ODS 1
Morte de crianças com suspeita de covid-19 revela abandono dos Yanomami
Vacinação e equipes médicas ainda não chegaram na região dos casos, no noroeste da maior terra indígena do país
Ana Lucia Montel*
Boa Vista (RR) – A morte de nove crianças de 1 a 5 anos com suspeita de Covid-19 das comunidades Waphuta e Kataroa, na região do Surucucu, em Alto Alegre, ao norte da Terra Indígena (TI) Yanomami, em Roraima, alerta para a falta de assistência médica. Conforme denúncia do Conselho Distrital Indígena Yanomami e Ye´Kuana (Condisi-YY), as crianças que morreram apresentavam sintomas como febre alta, de 38 a 40 graus e dificuldades de respirar. O primeiro óbito ocorreu em 2 de janeiro, e até o momento essas comunidades não receberam equipes médicas, nem as doses da CoronaVac, segundo o Condisi.

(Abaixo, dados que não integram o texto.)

(** * HE2 Toolbox (Blender edition): template resolution and parameter transfer

    A shallow embedding of the schema resolver, the parameter marshaller,
    the re-nesting function and the parameter transfer matcher of

      - [he2_toolbox_blender/modules/hson_template.py]
      - [he2_toolbox_blender/modules/hson_module.py]
      - [he2_toolbox_blender/modules/blendhog_addon.py]
      - [he2_toolbox_blender/modules/xml_module.py]
      - [he2_toolbox_blender/__init__.py]

    together with the properties stated about them.

    Conventions of the embedding.
      - A Python [str] is a Rocq [string]; the text is taken to be ASCII
        (characters above 127 are left alone by [PyStr.lower] and are never
        white space, letters or digits here).
      - A value produced by [json.load] is a [json].  A Python float is
        identified by its [repr], the text [str()] prints for it.
      - A Python [dict] whose iteration order matters is an association
        list with unique keys ([dict_get], [dict_set]); the struct and
        enum tables, which the code only looks up and updates by key, are
        [gmap]s; Python sets are [gset]s.
      - Code that can raise returns an [outcome]. *)

From Stdlib Require Import ZArith Ascii String DecimalString DecimalPos.
From stdpp Require Import base option list strings gmap.

Local Open Scope Z_scope.
Local Open Scope nat_scope.

Set Warnings "-register-all,-clear-no-such-hyp".

(** ** Python strings *)

Module PyStr.

Definition code (c : ascii) : nat := nat_of_ascii c.

Definition between (lo hi : nat) (c : ascii) : bool :=
  (lo <=? code c) && (code c <=? hi).

Definition is_digit (c : ascii) : bool := between 48 57 c.
Definition is_upper (c : ascii) : bool := between 65 90 c.
Definition is_lower (c : ascii) : bool := between 97 122 c.
Definition is_alpha (c : ascii) : bool := is_upper c || is_lower c.

(** White space of [str.strip()] in the ASCII range. *)
Definition is_space (c : ascii) : bool :=
  between 9 13 c || between 28 32 c.

Definition lower_char (c : ascii) : ascii :=
  if is_upper c then ascii_of_nat (code c + 32) else c.

(** [s.lower()] *)
Fixpoint lower (s : string) : string :=
  match s with
  | EmptyString => EmptyString
  | String c s' => String (lower_char c) (lower s')
  end.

No último dia 26, o Condisi-YY encaminhou um ofício à Secretaria Especial de Saúde Indígena (Sesai) e ao Distrito Sanitário Especial Indígena (Dsei) Yanomami, pedindo ajuda com o envio de profissionais de saúde para maior terra indígena do país Os moradores temem mais mortes, já que outras pessoas dessas comunidades estão enfermas, e os principais sintomas são da Covid-19, conforme relatou à Amazônia Real o presidente do Condisi Yanomami e Ye´Kuana, Junior Hekuari.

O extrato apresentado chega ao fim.